What Happens Prior to the Plasma Therapy Procedure?

The CP donor will undergo a thorough screening procedure before donating to ensure that they are qualified to do so. Both general screening tests and convalescent plasma donation-specific screening tests are available for all types of plasma donations.

Depending on the pathogen or virus the plasma is utilized for, different convalescent plasma screening procedures will need to be used. To donate convalescent plasma, you typically need to be recovered fully from the illness as well as have antibodies of a high level in your plasma.

You cannot donate blood plasma if you have any of the following conditions:

Illness: You cannot donate plasma if you have a fever, feel generally under the weather, or are taking antibiotics for treating an infection.

Specific medical conditions: When screening plasma and blood donors, the American Red Cross takes into account 23 different medical conditions. Hepatitis and HIV are examples of conditions that automatically disqualify a person from donating, whereas other conditions necessitate special circumstances.

Specific medications and medical procedures: You may not be eligible to donate plasma if you have received certain medical treatments, like blood transfusions and surgeries.

Travel to particular nations or regions: If you have recently traveled to a particular region of the world, then you are likely to be more susceptible to contracting certain diseases that disqualify you, like Ebola.

Recent body piercing or tattoo: If you have recently had either of these procedures, typically within the last 12 months, you cannot donate plasma.

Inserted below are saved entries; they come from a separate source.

Lemma deepcopy_grows fuel : copier_grows (deepcopy fuel).
Proof.
  induction fuel as [|fuel IH]; intros a st a' st'; simpl; [discriminate |].
  destruct a as [| s | l]; [intros [= <- <-]; apply grows_refl
                           | intros [= <- <-]; apply grows_refl |].
  destruct st as [h m]. destruct (m !! l) as [y|] eqn:Em.
  { intros [= <- <-]. apply grows_refl. }
  destruct (h !! l) as [[c attrs | items | items]|] eqn:El; [| | | discriminate].
  - destruct (copy_attrs _ _ _ _) as [st1|] eqn:E; simpl; [| discriminate].
    intros [= <- <-]. apply copy_attrs_grows in E; [| done].
    eapply grows_trans; [apply grows_alloc | exact E].
  - destruct (copy_items _ _ _ _) as [st1|] eqn:E; simpl; [| discriminate].
    intros [= <- <-]. apply copy_items_grows in E; [| done].
    eapply grows_trans; [apply grows_alloc | exact E].
  - destruct (copy_dict_items _ _ _ _) as [st1|] eqn:E; simpl; [| discriminate].
    intros [= <- <-]. apply copy_dict_items_grows in E; [| done].
    eapply grows_trans; [apply grows_alloc | exact E].
Qed.

(** *** Enough fuel *)
Lemma copy_items_total n0 h0 P dc y items st ys :
  copier_ok n0 h0 dc -> copier_grows dc -> copier_total n0 h0 P dc ->
  Forall P items -> n0 <= y -> copying n0 h0 st -> fst st !! y = Some (OList ys) ->
  is_Some (copy_items dc y items st).
Proof.
  intros Hok Hgr Htot Hitems Hy. revert st ys.
  induction Hitems as [|a items Ha Hitems IH]; intros st ys Hst Hys; simpl; [done |].
  destruct (Htot a st Ha Hst) as [[a' [h m]] E]. rewrite E. simpl.
  destruct (Hok _ _ _ _ Hst E) as [[Hap Hm] Ha'].
  destruct (Hgr _ _ _ _ E _ _ Hys) as (o' & Ho' & K). simpl in *.
  destruct o' as [| ys' |]; try done. rewrite Ho'.
  apply (IH _ (ys' ++ [a'])).
  - split; [| done]. simpl. apply apart_update; [done | done |].
    unfold fresh_obj. simpl. apply Forall_app. split; [| by constructor].
    by apply (apart_slots n0 h0 h y (OList ys')).
  - simpl. apply list_lookup_insert_eq. by eapply lookup_lt_Some.
Qed.

Lemma copy_dict_items_total n0 h0 P dc y items st ys :
  copier_ok n0 h0 dc -> copier_grows dc -> copier_total n0 h0 P dc ->
  Forall P (dict_values items) -> n0 <= y -> copying n0 h0 st ->
  fst st !! y = Some (ODict ys) ->
  is_Some (copy_dict_items dc y items st).
Proof.
  intros Hok Hgr Htot Hitems Hy. revert st ys.
  induction items as [|[k a] items IH]; intros st ys Hst Hys; simpl; [done |].
  apply Forall_cons in Hitems as [Ha Hitems]. simpl in Ha.
  destruct (Htot a st Ha Hst) as [[a' [h m]] E]. rewrite E. simpl.
  destruct (Hok _ _ _ _ Hst E) as [[Hap Hm] Ha'].
  destruct (Hgr _ _ _ _ E _ _ Hys) as (o' & Ho' & K). simpl in *.
  destruct o' as [| | ys']; try done. rewrite Ho'.
  apply (IH Hitems _ (dict_set k a' ys')).
  - split; [| done]. simpl. apply apart_update; [done | done |].
    unfold fresh_obj. simpl. apply fresh_obj_dict_set; [done |].
    by apply (apart_slots n0 h0 h y (ODict ys')).
  - simpl. apply list_lookup_insert_eq. by eapply lookup_lt_Some.
Qed.

Lemma copy_attrs_total n0 h0 P dc y items st c ys :
  copier_ok n0 h0 dc -> copier_grows dc -> copier_total n0 h0 P dc ->
  Forall P (dict_values items) -> n0 <= y -> copying n0 h0 st ->
  fst st !! y = Some (OInst c ys) ->
  is_Some (copy_attrs dc y items st).
Proof.
  intros Hok Hgr Htot Hitems Hy. revert st ys.
  induction items as [|[k a] items IH]; intros st ys Hst Hys; simpl; [done |].
  apply Forall_cons in Hitems as [Ha Hitems]. simpl in Ha.
  destruct (Htot a st Ha Hst) as [[a' [h m]] E]. rewrite E. simpl.
  destruct (Hok _ _ _ _ Hst E) as [[Hap Hm] Ha'].
  destruct (Hgr _ _ _ _ E _ _ Hys) as (o' & Ho' & K). simpl in *.
  destruct o' as [c' ys' | |]; try done. subst c'. rewrite Ho'.
  apply (IH Hitems _ (dict_set k a' ys')).
  - split; [| done]. simpl. apply apart_update; [done | done |].
    unfold fresh_obj. simpl. apply fresh_obj_dict_set; [done |].
    by apply (apart_slots n0 h0 h y (OInst c ys')).
  - simpl. apply list_lookup_insert_eq. by eapply lookup_lt_Some.
Qed.

Lemma deepcopy_unfold (fuel : nat) (l : nat) (h : heap) (m : gmap nat nat) :
  deepcopy (S fuel) (VRef l) (h, m) =
  match m !! l with
  | Some y => Some (VRef y, (h, m))
  | None =>
      match h !! l with
      | None => None
      | Some (OList items) =>
          st' ← copy_items (deepcopy fuel) (length h) items
                  (h ++ [OList []], <[l := length h]> m);
          Some (VRef (length h), st')
      | Some (ODict items) =>
          st' ← copy_dict_items (deepcopy fuel) (length h) items
                  (h ++ [ODict []], <[l := length h]> m);
          Some (VRef (length h), st')
      | Some (OInst c attrs) =>
          st' ← copy_attrs (deepcopy fuel) (length h) attrs
                  (h ++ [OInst c []], <[l := length h]> m);
          Some (VRef (length h), st')
      end
  end.
Proof. reflexivity. Qed.

Lemma deepcopy_total (h0 : heap) (n : nat) :
  copier_total (length h0) h0 (closed n h0) (deepcopy (S n)).
Proof.
  induction n as [|n IH]; intros a st Ha Hst.
  - destruct a; simpl in *; done.
  - destruct a as [| s | l]; [done | done |]. destruct Ha as (o & Ho & Hslots).
    destruct st as [h m]. rewrite deepcopy_unfold. destruct (m !! l) as [y|] eqn:Em; [done |].
    assert (Hl : h !! l = Some o).
    { destruct Hst as [(_ & Hag & _) _]. simpl in Hag. rewrite Hag; [done |].
      by eapply lookup_lt_Some. }
    rewrite Hl.
    assert (Hnew : forall o1, (h ++ [o1]) !! length h = Some o1).
    { intros o1. rewrite lookup_app_r by lia. by rewrite Nat.sub_diag. }
    destruct o as [c attrs | items | items]; simpl in Hslots.
    + destruct (copying_start _ h0 h m l (OInst c []) Hst) as [Hst1 Hy]; [constructor |].
      destruct (copy_attrs_total (length h0) h0 (closed n h0) (deepcopy (S n)) (length h) attrs
                  (h ++ [OInst c []], <[l := length h]> m) c [])
        as [st1 E]; try done; [apply deepcopy_ok | apply deepcopy_grows | apply Hnew |].
      rewrite E. done.
    + destruct (copying_start _ h0 h m l (OList []) Hst) as [Hst1 Hy]; [constructor |].
      destruct (copy_items_total (length h0) h0 (closed n h0) (deepcopy (S n)) (length h) items
                  (h ++ [OList []], <[l := length h]> m) [])
        as [st1 E]; try done; [apply deepcopy_ok | apply deepcopy_grows | apply Hnew |].
      rewrite E. done.
    + destruct (copying_start _ h0 h m l (ODict []) Hst) as [Hst1 Hy]; [constructor |].
      destruct (copy_dict_items_total (length h0) h0 (closed n h0) (deepcopy (S n)) (length h)
                  items (h ++ [ODict []], <[l := length h]> m) [])
        as [st1 E]; try done; [apply deepcopy_ok | apply deepcopy_grows | apply Hnew |].
      rewrite E. done.
Qed.

Lemma deepcopy_top_total (h : heap) (n : nat) (v : val) :
  closed n h v -> is_Some (deepcopy_top (S n) v h).
Proof.
  intros Hv. unfold deepcopy_top.
  destruct (deepcopy_total h n v (h, ∅) Hv) as [[y [h' m']] E].
  - split; [apply apart_refl |]. simpl. intros x0 y0' H. by rewrite lookup_empty in H.
  - rewrite E. done.
Qed.

(** *** Reading is stable *)
Lemma apart_kept (h h' : heap) : apart (length h) h h' -> kept h h'.
Proof.
  intros (_ & Hag & _) l o Ho. rewrite Hag; [done |]. by eapply lookup_lt_Some.
Qed.

Lemma mapM_kept {A B} (f g : A -> option B) (l : list A) (k : list B) :
  (forall x y, f x = Some y -> g x = Some y) -> mapM f l = Some k -> mapM g l = Some k.
Proof.
  intros Hfg H. apply mapM_Some in H. apply mapM_Some.
  eapply Forall2_impl; [exact H |]. done.
Qed.

Lemma mapM_Some_Forall {A B} (f : A -> option B) (Q : A -> Prop) (l : list A) (k : list B) :
  (forall x y, f x = Some y -> Q x) -> mapM f l = Some k -> Forall Q l.
Proof.
  intros Hf H. apply mapM_Some in H. induction H; constructor; eauto.
Qed.

Section reading.
Context (h h' : heap) (Hk : kept h h').

Lemma read_field_kept c v f : read_field c h v = Some f -> read_field c h' v = Some f.
Proof.
  unfold read_field. destruct v as [| |l]; try done.
  destruct (h !! l) as [o|] eqn:E; [| done]. by rewrite (Hk _ _ E).
Qed.

Lemma read_fields_kept c v fs : read_fields c h v = Some fs -> read_fields c h' v = Some fs.
Proof.
  unfold read_fields. destruct v as [| |l]; try done.
  destruct (h !! l) as [o|] eqn:E; [| done]. rewrite (Hk _ _ E).
  destruct o; try done. apply mapM_kept. apply read_field_kept.
Qed.

Lemma read_optional_field_kept c v f :
  read_optional_field c h v = Some f -> read_optional_field c h' v = Some f.
Proof.
  unfold read_optional_field. destruct v as [| s |l]; try done.
  destruct (read_field c h (VRef l)) eqn:E; [| done].
  by rewrite (read_field_kept _ _ _ E).
Qed.

Lemma read_record_kept v r : read_record h v = Some r -> read_record h' v = Some r.
Proof.
  unfold read_record. destruct v as [| |l]; try done.
  destruct (h !! l) as [o|] eqn:E; [| done]. rewrite (Hk _ _ E).
  destruct o as [[] [|[k1 n] [|[k2 ps] [|[k3 b] [|]]]] | |]; try done.
  destruct (decide _); [| done].
  destruct (read_field CName h n) eqn:E1; [| done].
  destruct (read_fields CPhone h ps) eqn:E2; [| done].
  destruct (read_optional_field CBirthday h b) eqn:E3; [| done].
  by rewrite (read_field_kept _ _ _ E1), (read_fields_kept _ _ _ E2),
    (read_optional_field_kept _ _ _ E3).
Qed.

Lemma read_item_kept kv x : read_item h kv = Some x -> read_item h' kv = Some x.
Proof.
  unfold read_item. destruct (read_record h (snd kv)) eqn:E; [| done].
  by rewrite (read_record_kept _ _ E).
Qed.

Lemma read_book_kept v b : read_book h v = Some b -> read_book h' v = Some b.
Proof.
  unfold read_book. destruct v as [| |l]; try done.
  destruct (h !! l) as [o|] eqn:E; [| done]. rewrite (Hk _ _ E).
  destruct o as [[] [|[k [| |d]] [|]] | |]; try done.
  destruct (decide _); [| done].
  destruct (h !! d) as [o|] eqn:Ed; [| done]. rewrite (Hk _ _ Ed).
  destruct o as [| | items]; try done.
  destruct (mapM (read_item h) items) eqn:Em; [| done].
  by rewrite (mapM_kept _ _ _ _ read_item_kept Em).
Qed.
End reading.

(** *** A readable book is closed *)
Lemma closed_mono (n : nat) (h : heap) (v : val) : closed n h v -> closed (S n) h v.
Proof.
  revert v. induction n as [|n IH]; intros v; destruct v as [| |l]; try done.
  intros (o & Ho & Hs). exists o. split; [done |].
  eapply Forall_impl; [exact Hs |]. apply IH.
Qed.

Lemma read_field_closed c h v f : read_field c h v = Some f -> closed 1 h v.
Proof.
  unfold read_field. destruct v as [| |l]; try done.
  destruct (h !! l) as [o|] eqn:E; [| done].
  destruct o as [c' [|[k [| s |]] [|]] | |]; try done.
  intros _. exists (OInst c' [(k, VStr s)]). split; [done |].
  apply Forall_cons. split; [done | constructor].
Qed.

Lemma read_fields_closed c h v fs : read_fields c h v = Some fs -> closed 2 h v.
Proof.
  unfold read_fields. destruct v as [| |l]; try done.
  destruct (h !! l) as [o|] eqn:E; [| done]. destruct o as [| items |]; try done.
  intros H. exists (OList items). split; [done |]. unfold slots.
  eapply mapM_Some_Forall; [| exact H]. intros x y. apply read_field_closed.
Qed.

Lemma read_optional_field_closed c h v f :
  read_optional_field c h v = Some f -> closed 1 h v.
Proof.
  unfold read_optional_field. destruct v as [| s |l]; try done.
  destruct (read_field c h (VRef l)) eqn:E; [| done].
  intros _. by eapply read_field_closed.
Qed.

Lemma read_record_closed h v r : read_record h v = Some r -> closed 3 h v.
Proof.
  unfold read_record. destruct v as [| |l]; try done.
  destruct (h !! l) as [o|] eqn:E; [| done].
  destruct o as [[] [|[k1 n] [|[k2 ps] [|[k3 b] [|]]]] | |]; try done.
  destruct (decide _); [| done].
  destruct (read_field CName h n) eqn:E1; [| done].
  destruct (read_fields CPhone h ps) eqn:E2; [| done].
  destruct (read_optional_field CBirthday h b) eqn:E3; [| done].
  intros _. eexists. split; [done |].
  apply read_field_closed in E1. apply read_fields_closed in E2.
  apply read_optional_field_closed in E3.
  apply Forall_cons. split; [by apply closed_mono |].
  apply Forall_cons. split; [done |].
  apply Forall_cons. split; [by apply closed_mono | constructor].
Qed.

Your healthcare provider will determine whether you are qualified to receive convalescent plasma by reviewing your blood type, medical history, and general state of health.


Who is Eligible to Donate Plasma?


The following are eligibility requirements for plasma donors for COVID 19:

  • The donor's age must be between 18 and 60;
  • The weight must be over 50 kg;
  • The pulse rate should be consistent and between 50 and 100;
  • The body temperature & blood pressure must be normal;
  • He/she should not have any chronic or infectious diseases;
  • He/she should not have had a tattoo or piercing within the previous six months; and
  • He/she should have a hemoglobin level of at least 12.5 g/dL.

Bottom Line 

In short, plasma therapy in COVID-19 is indeed showing great promise. It has good potential in becoming the COVID-19 treatment that the world is waiting for.

Related: How to Jump-Start your Immune System with IV Therapy

Author: Hemant Kolhe is currently working as a Team Lead in a Market Research Future consultancy firm. An Electronics & Tell-comm engineer by education, I have prior experience in technology firms and market research.